**Exercise aim**
Within the data that follows, set down exactly the lines from the one containing "unfold get_device, parse." through the one containing "0); lia || done).", both ends included.

[Stored items]
(** A key press: a byte is appended, or, when the buffer is full, replaces
    the oldest byte that has not been read; everyone waiting is woken. *)
Lemma stdin_write_ok c s :
  stdin_ok s -> c <> 0 ->
  let s' := dev_stdin_write c s in
  0 <= Z.rem (p_wpos s) STDIN_BUFSIZE < STDIN_BUFSIZE /\ p_rpos s' = p_rpos s /\ asleep s' = [] /\ awake s' = awake s ++ asleep s /\
  (if Z.of_nat (length (unread s)) <? STDIN_BUFSIZE
   then unread s' = unread s ++ [c] /\ p_wpos s' = p_wpos s + 1
   else unread s' = c :: tail (unread s) /\ p_wpos s' = p_wpos s).
Proof.
  destruct s as [b r w a k]. intros [Hpos Hroom Hmax] Hc s'. cbn [p_rpos p_wpos asleep awake] in *. unfold STDIN_BUFSIZE in *.
  rewrite Z.rem_mod_nonneg by lia. split; [apply Z.mod_pos_bound; lia|].
  assert (Hlen : Z.of_nat (length (unread (Stdin b r w a k))) = w - r) by (unfold unread; rewrite length_fmap, length_seqZ; simpl; lia).
  rewrite Hlen. unfold s', dev_stdin_write. destruct (Z.eqb_spec c 0) as [|_]; [done|]. cbn [negb p_rpos p_wpos stdin_buffer asleep awake]. unfold STDIN_BUFSIZE.
  rewrite Z.rem_mod_nonneg, (i32_small (w - r)), (i32_small (w + 1)) by lia.
  assert (Hcase : forall a' k', (if w - r <? 4096
     then unread (Stdin (<[w mod 4096 := c]> b) r (if w - r <? 4096 then w + 1 else w) a' k') = unread (Stdin b r w a k) ++ [c] /\ (if w - r <? 4096 then w + 1 else w) = w + 1
     else unread (Stdin (<[w mod 4096 := c]> b) r (if w - r <? 4096 then w + 1 else w) a' k') = c :: tail (unread (Stdin b r w a k)) /\ (if w - r <? 4096 then w + 1 else w) = w)).
  { intros a' k'. destruct (Z.ltb_spec (w - r) 4096).
    - split; [|done]. rewrite unread_snoc by lia. rewrite byte_insert, Z.eqb_refl. f_equal. apply unread_ext.
      intros i Hi. rewrite byte_insert. destruct (Z.eqb_spec (i mod 4096) (w mod 4096)) as [He|]; [|done]. exfalso. revert He. apply mod_ne; lia.
    - split; [|done]. assert (Hw : w = r + 1 * 4096) by lia. rewrite !(unread_cons _ r) by lia. cbn [tail].
      assert (Hwm : w mod 4096 = r mod 4096) by (rewrite Hw; apply Z_mod_plus_full). rewrite Hwm, byte_insert, Z.eqb_refl. f_equal.
      apply unread_ext. intros i Hi. rewrite byte_insert. destruct (Z.eqb_spec (i mod 4096) (r mod 4096)) as [He|]; [|done].
      exfalso. revert He. apply mod_ne; lia. }
  destruct (decide (a = [])) as [->|Ha].
  - rewrite bool_decide_true by done. cbn [negb p_rpos asleep awake p_wpos]. rewrite app_nil_r. split_and!; try done. apply Hcase.
  - rewrite bool_decide_false by done. cbn [negb p_rpos asleep awake p_wpos]. split_and!; try done. apply Hcase.
Qed.

Lemma stdin_write_keeps c s : stdin_ok s -> c <> 0 -> p_wpos s + 1 < 2 ^ 31 - 1 -> stdin_ok (dev_stdin_write c s).
Proof.
  intros H Hc Hmax. pose proof (stdin_write_ok c s H Hc) as (_ & Hr & _ & _ & Hcase). destruct H as [Hp Hroom Hm].
  assert (Hlen : Z.of_nat (length (unread s)) = p_wpos s - p_rpos s) by (unfold unread; rewrite length_fmap, length_seqZ; lia).
  rewrite Hlen in Hcase. unfold STDIN_BUFSIZE in *.
  destruct (Z.ltb_spec (p_wpos s - p_rpos s) 4096); destruct Hcase as [_ Hw]; split; rewrite ?Hr, ?Hw; unfold STDIN_BUFSIZE; lia.
Qed.

(** Reading takes the oldest bytes. *)
Lemma stdin_take_ok n s :
  stdin_ok s ->
  let '(l, s') := stdin_take n s in
  l = take n (unread s) /\ unread s' = drop n (unread s) /\ stdin_ok s' /\ p_wpos s' = p_wpos s /\ asleep s' = asleep s /\ awake s' = awake s.
Proof.
  revert s. induction n as [|n IH]; intros [b r w a k] [Hpos Hroom Hmax]; cbn [p_rpos p_wpos stdin_buffer asleep awake] in *; unfold STDIN_BUFSIZE in *.
  { cbn [stdin_take]. split_and!; done. }
  cbn [stdin_take p_rpos p_wpos stdin_buffer asleep awake]. destruct (Z.ltb_spec r w).
  - unfold STDIN_BUFSIZE. rewrite Z.rem_mod_nonneg, i32_small by lia.
    specialize (IH (Stdin b (r + 1) w a k) ltac:(split; cbn [p_rpos p_wpos]; unfold STDIN_BUFSIZE; lia)).
    destruct (stdin_take n (Stdin b (r + 1) w a k)) as [l s']. destruct IH as (-> & Hu & Hok & Hw & Ha & Hk).
    rewrite (unread_cons b r w a k) by lia. by split_and!.
  - assert (w = r) as -> by lia. assert (Hn : unread (Stdin b r r a k) = []) by (unfold unread; cbn; by rewrite Z.sub_diag).
    rewrite Hn. by split_and!.
Qed.
Lemma get_device_parse path s : get_device path s = start_of (parse path) s.
Proof.
  unfold get_device, parse. pose proof (scan_span 0 path) as Hs. pose proof (span_app path) as Ha.
  destruct (span_sep path) as [a [|c r]]; destruct Hs as [-> Hc]; [by destruct a|]. specialize (Hc c r eq_refl).
  destruct (Z.eqb_spec c COLON) as [->|Hne].
  - destruct a as [|x a]; simpl in Ha; subst path.
    + cbn -[strip skip_slashes]. by rewrite strip_skip.
    + replace ((0 + Z.of_nat (length (x :: a)) <? 0)) with false by (destruct (Z.ltb_spec (0 + Z.of_nat (length (x :: a))) 0); lia || done).
      cbn [andb]. replace (0 + Z.of_nat (length (x :: a)) >? 0) with true by (rewrite Z.gtb_ltb; destruct (Z.ltb_spec 0 (0 + Z.of_nat (length (x :: a)))); simpl in *; lia || done).
      cbn [start_of]. replace (Z.to_nat (0 + Z.of_nat (length (x :: a)))) with (length (x :: a)) by lia.
      change (x :: a ++ COLON :: r) with ((x :: a) ++ COLON :: r). rewrite take_app_length.
      rewrite (drop_app_ge (x :: a)) by lia. replace (S (length (x :: a)) - length (x :: a))%nat with 1%nat by lia. by rewrite strip_skip.
  - destruct Hc as [?| ->]; [done|]. destruct a as [|x a]; simpl in Ha; subst path.
    + cbn -[strip skip_slashes]. by rewrite strip_skip.
    + replace (0 + Z.of_nat (length (x :: a)) =? 0) with false by (destruct (Z.eqb_spec (0 + Z.of_nat (length (x :: a))) 0); simpl in *; lia || done).
      done.
Qed.
End paths.
Lemma read_loop_heap fuel : forall i buf base k c s r c' s', read_loop fuel i buf base k c s = Ok (r, c', s') -> heap_kept s s'.
Proof.
  induction fuel as [|fuel IH]; intros i buf base k c s r c' s' He; [done|]. cbn [read_loop] in He. if_inv He; [by simplify_eq|].
  res_inv He. apply file_read_heap in E. if_inv He; [by simplify_eq|]. res_inv He. apply to_user_heap in E0.
  assert (Hk : heap_kept s s1) by (by eapply heap_kept_trans). if_inv He; [|by simplify_eq]. res_inv He.
  if_inv He; [|by simplify_eq]. by eapply heap_kept_trans, IH.
Qed.

Lemma write_loop_heap fuel : forall i buf base k c s r c' s', write_loop fuel i buf base k c s = Ok (r, c', s') -> heap_kept s s'.
Proof.
  induction fuel as [|fuel IH]; intros i buf base k c s r c' s' He; [done|]. cbn [write_loop] in He. if_inv He; [by simplify_eq|].
  res_inv He. apply from_user_heap in E. if_inv He; [|by simplify_eq]. res_inv He. apply file_write_heap in E0.
  assert (Hk : heap_kept s s1) by (by eapply heap_kept_trans). if_inv He; [by simplify_eq|]. res_inv He.
  if_inv He; [|by simplify_eq]. by eapply heap_kept_trans, IH.
Qed.

(** The buffers to come are new. *)
Definition heap_fresh s : Prop := NoDup (omap id (supply s) ++ bufs s) /\ 0 ∉ omap id (supply s).

(** What [kmalloc] returned. *)
Lemma kmalloc_spec s a s1 :
  heap_fresh s -> kmalloc s = (a, s1) ->
  (a = 0 /\ bufs s1 = bufs s) \/ (a <> 0 /\ a ∉ bufs s /\ bufs s1 = a :: bufs s /\ heap_fresh s1).
Proof.
  intros [Hnd H0] He. unfold kmalloc in He. destruct (supply s) as [|[c|] u] eqn:Hs; simplify_eq/=; [by left| |by left]. right.
  unfold heap_fresh. simpl in *. apply NoDup_cons in Hnd as [Hc Hnd]. apply not_elem_of_cons in H0 as [? ?]. split_and!; try done; [set_solver|].
  rewrite <- Permutation_middle. apply NoDup_cons. split; [set_solver|done].
Qed.

Lemma kfree_kept a bs s : a ∉ bs -> bufs s = a :: bs -> bufs (kfree a s) = bs.
Proof. intros Ha Hb. simpl. rewrite Hb. by apply filter_ne_cons. Qed.

Lemma heap_fresh_kept s s' : heap_kept s s' -> heap_fresh s -> heap_fresh s'.
Proof. unfold heap_fresh. by intros [-> ->]. Qed.

Lemma copy_path_heap from s ret a s' :
  heap_fresh s -> copy_path from s = Ok (ret, a, s') ->
  (ret <> 0 /\ bufs s' = bufs s) \/ (ret = 0 /\ a ∉ bufs s /\ bufs s' = a :: bufs s /\ heap_fresh s').
Proof.
  intros Hf He. unfold copy_path in He. destruct (kmalloc s) as [c s1] eqn:Hk. destruct (kmalloc_spec _ _ _ Hf Hk) as [[-> Hb]|(Hc & Hn & Hb & Hf1)].
  { change (0 =? 0) with true in He. cbn beta iota in He. simplify_eq. left. split; [unfold E_NO_MEM; lia|done]. }
  destruct (Z.eqb_spec c 0); [done|]. res_inv He. if_inv He; simplify_eq.
  - by right.
  - left. split; [unfold E_INVAL; lia|]. by apply kfree_kept.
Qed.
(** The memory of the process after [lcr3]: what its pages hold. *)
Definition view s (a : Z) : option Z := x ← pages s !! (a - a mod PGSIZE); Some (kram s (x.1 + a mod PGSIZE)).
Definition run_with (m : vmst) s : est D :=
  let mem' a := if a <? KERNBASE then default (kram s a) (view s a) else kram s a in
  set_nmm m (set_xs (set_user (Some m) mem' (xs s)) s).

(** The state seen from the address space [m], in which nothing is mapped. *)
Definition new_space (m : vmst) s : est D := set_tables ∅ (Est (xs s) m ∅ (frames s) (taken s)).

(** [newmm]: what [mm_create] returns; [locs]: the addresses of the kernel's
    own [struct elfhdr] and [struct proghdr].  The result, and the trap frame
    of the new program. *)
Definition load_icode (newmm : option vmst) (locs : Z * Z) (n : Z) (kargv : list Z) s : res (Z * option trapframe * est D) :=
  _ ← kassert (Z.of_nat (length kargv) <=? EXEC_MAX_ARG_NUM);
  _ ← kassert (match um (xs s) with None => true | Some _ => false end);
  match newmm with
  | None => Ok (- E_NO_MEM, None, s)
  | Some m =>
      let s := new_space m s in
      '(o, s) ← setup_pgdir s;
      match o with
      | None => _ ← mm_destroy (nmm s); Ok (- E_NO_MEM, None, s)
      | Some dir =>
          '(ret, s) ← load_icode_read n locs.1 ELFHDR_SIZE 0 s;
          let elf := elf_at (kram s) locs.1 in
          if negb (ret =? 0) then bad_elf_cleanup_pgdir dir ret s
          else if negb (e_magic elf =? ELF_MAGIC) then bad_elf_cleanup_pgdir dir (- E_INVAL_ELF) s
          else
            '(ret, s) ← load_phs (Z.to_nat (e_phnum elf)) n locs.2 (e_phoff elf) 0 s;
            if negb (ret =? 0) then bad_cleanup_mmap dir ret s
            else
              '(_, x) ← sysfile_close n (xs s);
              '(ret, _, m) ← mm_map (nmm s) (USTACKTOP - USTACKSIZE) USTACKSIZE (Z.lor VM_READ (Z.lor VM_WRITE VM_STACK));
              let s := set_nmm m (set_xs x s) in
              if negb (ret =? 0) then bad_cleanup_mmap dir ret s
              else
                s ← stack_pages s;
                '(esp, s) ← setup_args kargv s;
                Ok (0, Some (Tf USER_CS USER_DS USER_DS USER_DS esp (e_entry elf) FL_IF), run_with (mm_count_add 1 (nmm s)) s)
      end
  end.

(** ** do_execve *)
Definition put_kargv (kargv : list Z) s : est D := set_xs (foldr kfree (xs s) kargv) s.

**The answer**
  unfold get_device, parse. pose proof (scan_span 0 path) as Hs. pose proof (span_app path) as Ha.
  destruct (span_sep path) as [a [|c r]]; destruct Hs as [-> Hc]; [by destruct a|]. specialize (Hc c r eq_refl).
  destruct (Z.eqb_spec c COLON) as [->|Hne].
  - destruct a as [|x a]; simpl in Ha; subst path.
    + cbn -[strip skip_slashes]. by rewrite strip_skip.
    + replace ((0 + Z.of_nat (length (x :: a)) <? 0)) with false by (destruct (Z.ltb_spec (0 + Z.of_nat (length (x :: a))) 0); lia || done).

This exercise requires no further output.